Historia de decepciones

El proceso que encabezó Mauricio Macri tuvo varios fracasos. Uno de los más profundos fue el desencanto político; la falta de proyecto y sustentabilidad de una alianza electoral creada para ganar pero que tuvo serias dificultades para gobernar. El "tercer fracaso" de un proyecto de alternancia al peronismo en el poder desde que retornó la democracia tuvo como valor agregado llegar al final de su mandato y que el propio Macri consiguiera el 40% de los votos. Alberto Fernández llegó al cargo sin tenerlo planificado y antes de que comience la pandemia no logró imponer una agenda propia de gestión. Es más, con el correr de los meses esa idea queda del lado de la ilusión; tanto que el propio Presidente imposta argumentos para defender propuestas que hace solo dos años estaba en contra. 

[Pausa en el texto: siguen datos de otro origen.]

Lemma aggregate_undefined cc cpu mem :
  mapM contribution cc = None → aggregate cc cpu mem = (zero, zero).
Proof.
  revert cpu mem. induction cc as [|co cc IH]; intros cpu mem Hps; simpl in *.
  - done.
  - destruct (contribution co) as [[c m]|]; [|done].
    apply IH. cbn in Hps. by destruct (mapM contribution cc).
Qed.

Lemma aggregate_mapM cc :
  aggregate cc zero zero =
  match mapM contribution cc with
  | Some ps => (qsum ps.*1, qsum ps.*2)
  | None => (zero, zero)
  end.
Proof.
  destruct (mapM contribution cc) as [ps|] eqn:Hps.
  - rewrite (aggregate_defined _ _ _ _ Hps). by rewrite !Add_zero_l.
  - by apply aggregate_undefined.
Qed.

Lemma aggregate_undeclared cc co cpu mem :
  co ∈ cc → undeclared co → aggregate cc cpu mem = (zero, zero).
Proof.
  intros Hin Hco. apply contribution_undeclared in Hco.
  revert cpu mem. induction Hin as [co cc|co co' cc Hin IH]; intros cpu mem; simpl.
  - by rewrite Hco.
  - destruct (contribution co') as [[c m]|]; [apply IH, Hco | done].
Qed.

(** C2.  [resourceRequests] follows the extraction and aggregation rule: a
    container contributes its request pair if it declares any request, else
    its limit pair if it declares any limit, else it is undefined
    ([contribution]); the scope's totals are the running sums of the pairs,
    and at the first undefined container both are reset to zero and the
    containers after it are not looked at ([aggregate]).  Put otherwise, the
    totals are the sums of all pairs when every container is defined and
    zero when any is not. *)
Theorem resourceRequests_follows_rule (cc : list Container.t) :
  (∀ co, containerResources co =
         match contribution co with
         | Some (c, m) => (ref c, ref m)
         | None => (nil_ptr, nil_ptr)
         end)
  ∧ resourceRequests cc =
    Some (ref (aggregate cc zero zero).1, ref (aggregate cc zero zero).2)
  ∧ aggregate cc zero zero =
    match mapM contribution cc with
    | Some ps => (qsum ps.*1, qsum ps.*2)
    | None => (zero, zero)
    end.
Proof.
  split; [apply containerResources_contribution|].
  split; [apply resourceRequests_loop_aggregate | apply aggregate_mapM].
Qed.

(** C1, as amended.  If any single container of a scope declares neither a
    request nor a limit, the request totals of the scope returned by
    [resourceRequests] are exactly zero for both cpu and mem. *)
Theorem resourceRequests_undeclared_zero (cc : list Container.t) (co : Container.t) :
  co ∈ cc → undeclared co → resourceRequests cc = Some (ref zero, ref zero).
Proof.
  intros Hin Hco. unfold resourceRequests.
  rewrite resourceRequests_loop_aggregate.
  by rewrite (aggregate_undeclared _ _ _ _ Hin Hco).
Qed.

Lemma resourceRequests_undeclared_zero_witness :
  resourceRequests [co_requests; co_bare; co_limits_only] = Some (ref zero, ref zero).
Proof.
  apply (resourceRequests_undeclared_zero _ co_bare).
  - apply list_elem_of_further, list_elem_of_here.
  - split; reflexivity.
Defined.

(** A request list with a cpu entry and no mem entry is not reset either:
    the missing entry counts as zero. *)
Example resourceRequests_cpu_only :
  resourceRequests [co_cpu_only] = Some (ref cpu_250m, ref zero).
Proof. vm_compute. reflexivity. Qed.

(** C1, as stated, fails: a container that declares limits only lacks a
    defined request for cpu and for mem, and the totals of its scope are its
    limits, not zero. *)
Lemma resourceRequests_limits_only_nonzero :
  co_limits_only ∈ [co_limits_only]
  ∧ lacks_request co_limits_only
  ∧ resourceRequests [co_limits_only] = Some (ref cpu_250m, ref mem_64Mi)
  ∧ resourceRequests [co_limits_only] ≠ Some (ref zero, ref zero).
Proof.
  split; [apply list_elem_of_here|].
  split; [left; reflexivity|].
  split; [vm_compute; reflexivity | vm_compute; discriminate].
Qed.

(** ** Properties of the phase classifier *)

Lemma nonempty_true s : nonempty s = true ↔ s ≠ "".
Proof.
  unfold nonempty. rewrite negb_true_iff. apply String.eqb_neq.
Qed.

Lemma nonempty_false s : nonempty s = false ↔ s = "".
Proof.
  unfold nonempty. rewrite negb_false_iff. apply String.eqb_eq.
Qed.

Lemma Phase_unfold_node_lost po :
  nonempty (PodStatus.Reason (Pod.Status po))
  && negb (is_nil (ObjectMeta.DeletionTimestamp (Pod.Meta po)))
  && String.eqb (PodStatus.Reason (Pod.Status po)) "NodeLost"
  = node_lost po.
Proof.
  unfold node_lost.
  destruct (String.eqb_spec (PodStatus.Reason (Pod.Status po)) "NodeLost") as [->|];
    [|by rewrite !andb_false_r].
  by destruct (is_nil _).
Qed.

Lemma checkContainerStatus_done cs i n :
  init_done cs = true → checkContainerStatus cs i n = "".
Proof.
  unfold init_done, checkContainerStatus.
  destruct (ContainerState.Terminated _) as [|t]; [done|]. by intros ->.
Qed.

Lemma checkContainerStatus_rule cs i n l :
  init_rule cs i n l → checkContainerStatus cs i n = l.
Proof.
  unfold checkContainerStatus.
  destruct 1 as [t Ht He Hr|t Ht He Hr Hs|t Ht He Hr Hs|w Ht Hw Hr Hp|Ht Hw];
    rewrite Ht.
  - apply Z.eqb_neq in He. rewrite He.
    apply nonempty_true in Hr. by rewrite Hr.
  - apply Z.eqb_neq in He, Hs. rewrite He.
    apply nonempty_false in Hr. by rewrite Hr, Hs.
  - apply Z.eqb_neq in He. apply Z.eqb_eq in Hs. rewrite He.
    apply nonempty_false in Hr. by rewrite Hr, Hs.
  - rewrite Hw. apply nonempty_true in Hr. apply String.eqb_neq in Hp.
    by rewrite Hr, Hp.
  - destruct (ContainerState.Waiting _) as [|w]; [done|].
    destruct (Hw w eq_refl) as [Hr|Hr]; rewrite Hr; done.
Qed.

Lemma init_rule_total cs i n :
  init_done cs = false → ∃ l, init_rule cs i n l.
Proof.
  unfold init_done. intros Hd.
  destruct (ContainerState.Terminated (ContainerStatus.State cs)) as [|t] eqn:Ht.
  - destruct (ContainerState.Waiting (ContainerStatus.State cs)) as [|w] eqn:Hw.
    + eexists. apply init_progress; [done|]. intros w; by rewrite Hw.
    + destruct (decide (ContainerStateWaiting.Reason w = "")) as [Hr|Hr].
      { eexists. apply init_progress; [done|].
        intros w'. rewrite Hw. intros [= <-]. by left. }
      destruct (decide (ContainerStateWaiting.Reason w = "PodInitializing")) as [Hp|Hp].
      { eexists. apply init_progress; [done|].
        intros w'. rewrite Hw. intros [= <-]. by right. }
      eexists. by eapply init_waiting.
  - apply Z.eqb_neq in Hd.
    destruct (decide (ContainerStateTerminated.Reason t = "")) as [Hr|Hr];
      [|eexists; by eapply init_reason].
    destruct (decide (ContainerStateTerminated.Signal t = 0)) as [Hs|Hs];
      eexists; [by eapply init_exit | by eapply init_signal].
Qed.

Lemma init_rule_nonempty cs i n l : init_rule cs i n l → String.eqb l "" = false.
Proof. by destruct 1. Qed.

Lemma initContainerPhase_loop_first pre cs post i n status l :
  Forall (λ c, init_done c = true) pre →
  init_rule cs (i + len pre) n l →
  initContainerPhase_loop (pre ++ cs :: post) i n status = (l, true).
Proof.
  intros Hpre. revert i. induction Hpre as [|c pre Hc Hpre IH]; intros i Hl; simpl.
  - unfold len in Hl; simpl in Hl. rewrite Z.add_0_r in Hl.
    rewrite (checkContainerStatus_rule _ _ _ _ Hl).
    by rewrite (init_rule_nonempty _ _ _ _ Hl).
  - rewrite (checkContainerStatus_done _ _ _ Hc). simpl. apply IH.
    unfold len in *. simpl length in Hl.
    by replace (i + 1 + Z.of_nat (length pre)) with (i + Z.of_nat (S (length pre))) by lia.
Qed.

Lemma initContainerPhase_loop_done css i n status :
  Forall (λ c, init_done c = true) css →
  initContainerPhase_loop css i n status = (status, false).
Proof.
  intros Hcss. revert i. induction Hcss as [|c css Hc Hcss IH]; intros i; simpl; [done|].
  rewrite (checkContainerStatus_done _ _ _ Hc). simpl. apply IH.
Qed.

(** C3.  A pod whose deletion is requested and whose status reason is
    "NodeLost" has phase "Unknown", whatever its container statuses are:
    the result is returned before any container is looked at. *)
Theorem Phase_node_lost_unknown (po : Pod.t) :
  ObjectMeta.DeletionTimestamp (Pod.Meta po) ≠ nil_ptr →
  PodStatus.Reason (Pod.Status po) = "NodeLost" →
  Phase po = "Unknown".
Proof.
  intros Hdel Hreason. unfold Phase.
  rewrite Phase_unfold_node_lost. unfold node_lost. rewrite Hreason.
  by destruct (ObjectMeta.DeletionTimestamp (Pod.Meta po)).
Qed.

Lemma Phase_node_lost_unknown_witness :
  Phase (sample_pod (ref 1700000100) "NodeLost" [] [co_requests]) = "Unknown".
Proof.
  apply Phase_node_lost_unknown; [discriminate | reflexivity].
Defined.

(** C4.  A pod whose deletion is requested, whose reason is not "NodeLost"
    and whose init containers raise no override (each has terminated with
    exit code 0) has phase "Terminating", whatever label the scan of the
    regular containers computes. *)
Theorem Phase_deleted_terminating (po : Pod.t) :
  ObjectMeta.DeletionTimestamp (Pod.Meta po) ≠ nil_ptr →
  PodStatus.Reason (Pod.Status po) ≠ "NodeLost" →
  Forall (λ c, init_done c = true) (PodStatus.InitContainerStatuses (Pod.Status po)) →
  Phase po = Terminating.
Proof.
  intros Hdel Hreason Hinit. unfold Phase.
  rewrite Phase_unfold_node_lost. unfold node_lost.
  apply String.eqb_neq in Hreason. rewrite Hreason, andb_false_r.
  unfold initContainerPhase. rewrite initContainerPhase_loop_done by done.
  destruct (containerPhase _ _) as [status ok].
  by destruct (ObjectMeta.DeletionTimestamp (Pod.Meta po)).
Qed.

Lemma Phase_deleted_terminating_witness :
  Phase (sample_pod (ref 1700000100) "" [cs_init_ok] [co_requests]) = "Terminating".
Proof.
  apply Phase_deleted_terminating.
  - discriminate.
  - discriminate.
  - repeat constructor.
Defined.

(** C5.  The init containers are scanned in index order, and the first one
    that has not terminated with exit code 0 decides the phase by the
    per-container rule [init_rule]: a non-zero exit gives "Init:" and the
    reason, else "Init:Signal:" and the signal when it is not 0, else
    "Init:ExitCode:" and the exit code; waiting with a reason other than
    "PodInitializing" gives "Init:" and the reason; anything else gives
    "Init:index/total".  The rule yields a label for every such container,
    the containers after it are not consulted, and the label is the phase
    of the pod (unless the pod is being deleted on a lost node, which is
    decided before the scan). *)
Theorem init_first_undone_decides (po : Pod.t)
    (pre post : list ContainerStatus.t) (cs : ContainerStatus.t) :
  PodStatus.InitContainerStatuses (Pod.Status po) = (pre ++ cs :: post)%list →
  Forall (λ c, init_done c = true) pre →
  init_done cs = false →
  (∃ l, init_rule cs (len pre) (len (PodSpec.InitContainers (Pod.Spec po))) l)
  ∧ ∀ l, init_rule cs (len pre) (len (PodSpec.InitContainers (Pod.Spec po))) l →
      (∀ status,
          initContainerPhase (Pod.Status po)
            (len (PodSpec.InitContainers (Pod.Spec po))) status = (l, true))
      ∧ (node_lost po = false → Phase po = l).
Proof.
  intros Hcss Hpre Hcs. split; [by apply init_rule_total|].
  intros l Hl.
  assert (∀ status,
    initContainerPhase (Pod.Status po)
      (len (PodSpec.InitContainers (Pod.Spec po))) status = (l, true)) as Hscan.
  { intros status. unfold initContainerPhase. rewrite Hcss.
    by apply initContainerPhase_loop_first. }
  split; [done|].
  intros Hlost. unfold Phase. rewrite Phase_unfold_node_lost, Hlost.
  by rewrite Hscan.
Qed.

Lemma init_first_undone_decides_witness :
  Phase (sample_pod nil_ptr "" [cs_init_ok; cs_init_failed; cs_init_waiting] [co_requests])
  = "Init:ExitCode:1".
Proof.
  destruct (init_first_undone_decides
              (sample_pod nil_ptr "" [cs_init_ok; cs_init_failed; cs_init_waiting]
                          [co_requests])
              [cs_init_ok] [cs_init_waiting] cs_init_failed) as [_ Hrule].
  - reflexivity.
  - repeat constructor.
  - reflexivity.
  - apply (Hrule "Init:ExitCode:1"); [|reflexivity].
    apply (init_exit cs_init_failed _ _ (ContainerStateTerminated.mk 1 0 ""));
      [reflexivity | discriminate | reflexivity | reflexivity].
Defined.

Lemma containerPhase_body_labelling cs status running :
  containerPhase_body cs (status, running) =
  match labelling cs with
  | Some l => (l, running)
  | None => (status, saw_running cs || running)
  end.
Proof.
  unfold saw_running. unfold containerPhase_body, labelling.
  destruct (ContainerState.Waiting _) as [|w],
           (ContainerState.Terminated _) as [|t]; simpl;
    repeat match goal with |- context [if ?b then _ else _] => destruct b; simpl end;
    try done.
Qed.

Lemma containerPhase_loop_foldr css n acc :
  (n ≤ length css)%nat →
  containerPhase_loop css n acc = foldr containerPhase_body acc (take n css).
Proof.
  revert acc. induction n as [|i IH]; intros acc Hn; simpl; [done|].
  destruct (lookup_lt_is_Some_2 css i) as [cs Hcs]; [lia|].
  rewrite Hcs, IH by lia.
  rewrite (take_S_r _ _ _ Hcs), foldr_app. done.
Qed.

Lemma foldr_containerPhase_body css status :
  foldr containerPhase_body (status, false) css =
  (default status (first_label css), existsb saw_running css).
Proof.
  induction css as [|cs css IH]; simpl; [done|].
  rewrite IH, containerPhase_body_labelling. unfold saw_running.
  by destruct (labelling cs).
Qed.

Lemma first_label_lowest pre cs post l :
  Forall (λ c, labelling c = None) pre →
  labelling cs = Some l →
  first_label (pre ++ cs :: post) = Some l.
Proof.
  intros Hpre Hcs. induction Hpre as [|c pre Hc Hpre IH]; simpl.
  - by rewrite Hcs.
  - by rewrite Hc.
Qed.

La pandemia generó un empoderamiento enorme en los "poderes ejecutivos". Alberto Fernández tuvo, en el inicio de la crisis, su luna de miel. Pero los números positivos sobre su imagen pueden haber sido un espejismo. Así como la emergencia lo ponderó, el desgaste también lo sufre. La marcha del #17A tuvo mucho de eso. Como ocurre con las reacciones químicas, hubo algunos catalizadores diversos. Desde los lógicos, a los insólitos. 

No hay encuestas profundas sobre el impacto de la pandemia sobre las instituciones. Cuando la cuarentena recién comenzaba, el "oficialismo" tenía una imagen positiva o de "confianza" del 40% según un sondeo realizado por Managment&Fit. La oposición solo un 20%. Los legisladores estaban en el fondo de la tabla. Pues con el correr del tiempo, el Presidente se desgasta más. De hecho, como publicó MDZ, la imagen positiva de Alberto comenzó a caer. 

Con algo de pudor, se puede recurrir a algunos ejemplos históricos para ver cómo no le alcanza a un dirigente político con "saber conducir una crisis". Uno de los dirigentes políticos más trascendentes del siglo XX lo sufrió. Winston Churchill tomó el comando del Reino Unido prometiendo "sangre, sudor y lágrimas" y condujo a la victoria en la Segunda Guerra mundial. Sin embargo perdió las siguientes elecciones. El "piloto de guerra" no servía para gestionar en paz; para reconstruir. 

El oficialismo no tiene "nada que pescar" en quienes protestaron el lunes. Pero también tiene problemas de representatividad. La ecléctica alianza que construyeron para ganar las elecciones tampoco tiene cuerpo aún. Allí, como se dijo antes, el oficialismo puede tener un error de enfoque. Alberto no gobierna con el 54% del 2011, sino con el "sub 50" y con votos prestados del 2019. Su modelo de gestión debería estar más cerca del Néstor de 2003 (como prometía durante la campaña), que el de Cristina del 2015. 

Lo ocurrido el lunes puede interpretarse con lupas distintas. Con el sesgo que cada uno quiera. Pero lo que es seguro, es que no pasa desapercibido. Y ocurre para todos. La palabra es el elemento fundamental para construir y evitar la violencia. La política es la herramienta para canalizarlas. Por eso no es una buena noticia que haya un problema de representación, que no aparezcan liderazgos que conduzcan; que los reclamos se dispersen, que el hartazgo no tenga consuelo en la esperanza.